Dover report: Cremated remains of 9/11 victims dumped in landfill
WASHINGTON — The mishandling of remains at Dover Port Mortuary — which included dumping in a landfill the incinerated remains of some 9/11 victims — are not shocking given the lack of command authority and structure at the facility, retired Army Gen. John Abizaid said Tuesday.
Abizaid headed a subcommittee of the Defense Health Board charged with examining the mortuary’s policies and procedures. The subcommittee, which released its report Tuesday, was formed after an Air Force Inspector General report last fall, responding to whistleblowers’ complaints, found several incidents in which servicemembers’ remains were being handled improperly at Dover Air Force Base in Delaware.
Among the initial findings: body parts packaged in plastic bags were mislabeled and lost; cremated remains were thrown in a Virginia landfill; and one fallen Marine’s mangled arm was sawed off, without family notification, so the body would fit in the casket.
Background information provided with the subcommittee’s report indicated that unidentifiable remains from the 9/11 Pentagon attack and the crash site in Shanksville, Pa., were cremated, sealed in containers and given to a biomedical waste disposal contractor. The contractor incinerated those containers and dumped the residual material in a landfill, according to the report.
The subcommittee made 20 recommendations to address problems with command, oversight, policy, operations and workflow. It did not look at any of the disciplinary actions related to the complaints.
Defense Secretary Leon Panetta said in a statement that he has appointed Deputy Defense Secretary Ashton Carter and Joint Chiefs of Staff Chairman Gen. Martin Dempsey to work with service leaders to implement the recommendations.
“My continuing promise to all the families of our fallen heroes is that every step will be taken to protect the honor and respect that their loved ones richly deserve,” Panetta said. “Having been to Dover, I consider this a sacred place with a sacred responsibility.”
While the Air Force and the Department of Defense have made strides to fix many of the underlying issues since the first allegations, Abizaid said, problems remain.
“These problems need to be corrected right away,” Abizaid said.
Abizaid focused mainly on the command structure and lack of oversight as the source of the problems, but the report also zeroed in on training, which the subcommittee called “insufficient across mortuary affairs.”
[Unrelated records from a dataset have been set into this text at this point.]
Lemma get_solar_output_lapse w : lapse (exec get_solar_output w) = lapse w.
Proof.
  unfold get_solar_output, read_input_registers. monad.
  destruct (meter w) as [|[| |p] m]; cbn -[nth_error]; auto.
  destruct (nth_error (map register_value p) 1); cbn; auto.
Qed.

(** What comes before the sleep reads no clock and takes no sleep. *)
Lemma act_before_sleep l w :
  now (exec (act l) w) = now w /\
  lapse (exec (act l) w) = lapse w /\
  sleeps (trace (exec (act l) w)) = sleeps (trace w).
Proof.
  split; [|split].
  - apply (act_keeps (fun w' => now w' = now w)); auto.
    + apply get_solar_output_keeps. intros; congruence.
    + intros p. apply policy_keeps_now.
  - apply (act_keeps (fun w' => lapse w' = lapse w)); auto.
    + intros w0 H0. now rewrite get_solar_output_lapse.
    + intros p. apply policy_keeps_lapse.
  - assert (emits (fun e => negb (is_sleep e)) (act l)) as H.
    { apply act_emits. intros p. apply policy_emits. reflexivity. }
    destruct (H w) as (t & -> & Ht).
    rewrite sleeps_app. unfold sleeps at 2.
    rewrite (filter_emitted is_sleep _ t Ht), app_nil_r; auto.
    intros e He. now apply negb_true_iff in He.
Qed.

(** The coming readings of the clock depend on the clock and the pending
    lapses only. *)
Lemma pass_now k w w' :
  now w' = now w -> lapse w' = lapse w ->
  now (pass k w') = now (pass k w).
Proof.
  revert w w'. induction k as [|k IH]; intros w w' Hn Hl; cbn [pass]; auto.
  apply IH; unfold exec, datetime_now; rewrite Hl;
    destruct (lapse w) eqn:E; cbn; congruence.
Qed.

(** X13. How an iteration ends, by the readings [r 1] to [r 5] of the clock
    that the sleep decision can take. If [has_passed_event] does not find
    its reading after sunset, the iteration takes the one sleep of 5
    seconds. If it does, [wait_until_sunrise] looks again: when its own
    reading is no longer after the sunset of the date it reads, the
    iteration ends without any sleep; otherwise it asks for one sleep, of
    the length computed, and [time.sleep] raises [ValueError], uncaught,
    when that length is negative. Nothing else makes an iteration raise,
    and no iteration sleeps twice. *)
Theorem tick_ends_in_at_most_one_sleep l w :
  let r k := now (pass k w) in
  (r 2%nat <= sunset (date_of (r 1%nat)) ->
   eval (tick l) w = Val tt /\
   sleeps (trace (exec (tick l) w))
   = sleeps (trace w) ++ [Sleep (5 * second)]) /\
  (sunset (date_of (r 1%nat)) < r 2%nat ->
   r 4%nat <= sunset (date_of (r 3%nat)) ->
   eval (tick l) w = Val tt /\
   sleeps (trace (exec (tick l) w)) = sleeps (trace w)) /\
  (sunset (date_of (r 1%nat)) < r 2%nat ->
   sunset (date_of (r 3%nat)) < r 4%nat ->
   let d := sunrise (date_of (r 5%nat) + 1) - r 4%nat in
   (0 <= d ->
    eval (tick l) w = Val tt /\
    sleeps (trace (exec (tick l) w)) = sleeps (trace w) ++ [Sleep d]) /\
   (d < 0 ->
    eval (tick l) w = Exc ValueError /\
    sleeps (trace (exec (tick l) w)) = sleeps (trace w))).
Proof.
  intros r. destruct (act_before_sleep l w) as (Hn & Hl & Hs).
  pose proof (tick_run l w) as Hrun.
  set (w' := exec (act l) w) in *.
  assert (forall k, now (pass k w') = r k) as Hr
      by (intros k; now apply pass_now).
  assert (forall k, sleeps (trace (pass k w')) = sleeps (trace w)) as Ht.
  { intros k.
    destruct (pass_frame k w') as (_ & _ & _ & _ & _ & _ & -> & _).
    exact Hs. }
  unfold eval, exec. rewrite Hrun, sleep_decision_run, !Hr.
  unfold time_sleep. split; [|split].
  - intros H.
    destruct (sunset (date_of (r 1%nat)) <? r 2%nat) eqn:E;
      [apply Z.ltb_lt in E; lia|].
    change (5 * second <? 0) with false.
    cbn [fst snd trace set_now emit]. now rewrite sleeps_app, Ht.
  - intros H H0. apply Z.ltb_lt in H. rewrite H.
    destruct (sunset (date_of (r 3%nat)) <? r 4%nat) eqn:E;
      [apply Z.ltb_lt in E; lia|].
    cbn [fst snd]. now rewrite Ht.
  - intros H H0. apply Z.ltb_lt in H, H0. rewrite H, H0.
    set (d := sunrise (date_of (r 5%nat) + 1) - r 4%nat).
    split; intros Hd.
    + destruct (d <? 0) eqn:E; [apply Z.ltb_lt in E; lia|].
      cbn [fst snd trace set_now emit]. now rewrite sleeps_app, Ht.
    + apply Z.ltb_lt in Hd. rewrite Hd. cbn [fst snd]. now rewrite Ht.
Qed.


End Script.

(** * The script on the concrete installation *)

Import Scenario.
No special training is required for the commander of Air Force Mortuary Affairs Operations, and training for the servicemembers and others who work with families and the mortuary varies by service. Additionally, there are no policies on who is qualified to perform certain embalming and restoration functions.
The subcommittee recommends increasing and standardizing training for service liaisons, case managers and casualty assistance officers across the services, and giving special training to the commander.
The command should create a plan for receiving large numbers of casualties in a short period of time, because the mortuary is not prepared to handle large numbers of remains arriving at once — whether from natural disaster or a large-scale military event.
To address communications failures, the subcommittee recommends creating standardized forms for use by all services and giving all available information to the person working with the family of the deceased during the initial notification.
And while the mortuary has a crematory it can use for some remains, the subcommittee recommended the mortuary not perform full-body cremations.
“We think that it’s a bad idea for the Department of Defense to be in the cremation business,” Abizaid said.
Secretary of the Air Force Michael Donley lauded the whistleblowers who brought the wrongdoing to light in this case.
“The individuals who reported the allegations in this matter performed an important service to the Air Force and the nation,” and they continue their work at Dover, Donley said.
A report on reprisals and disciplinary action taken against the whistleblowers, brought to the Air Force’s attention by an Office of Special Counsel report, is expected in March.
Donley also said Tuesday he was not previously aware that some remains of 9/11 victims had been thrown in a landfill, but did not directly address the incident.
“We certainly expressed our regret for the additional grief caused to families of loved ones whose remains were handled in perhaps a less-than-ideal or by some measures even an inappropriate standard prior to 2008,” he said.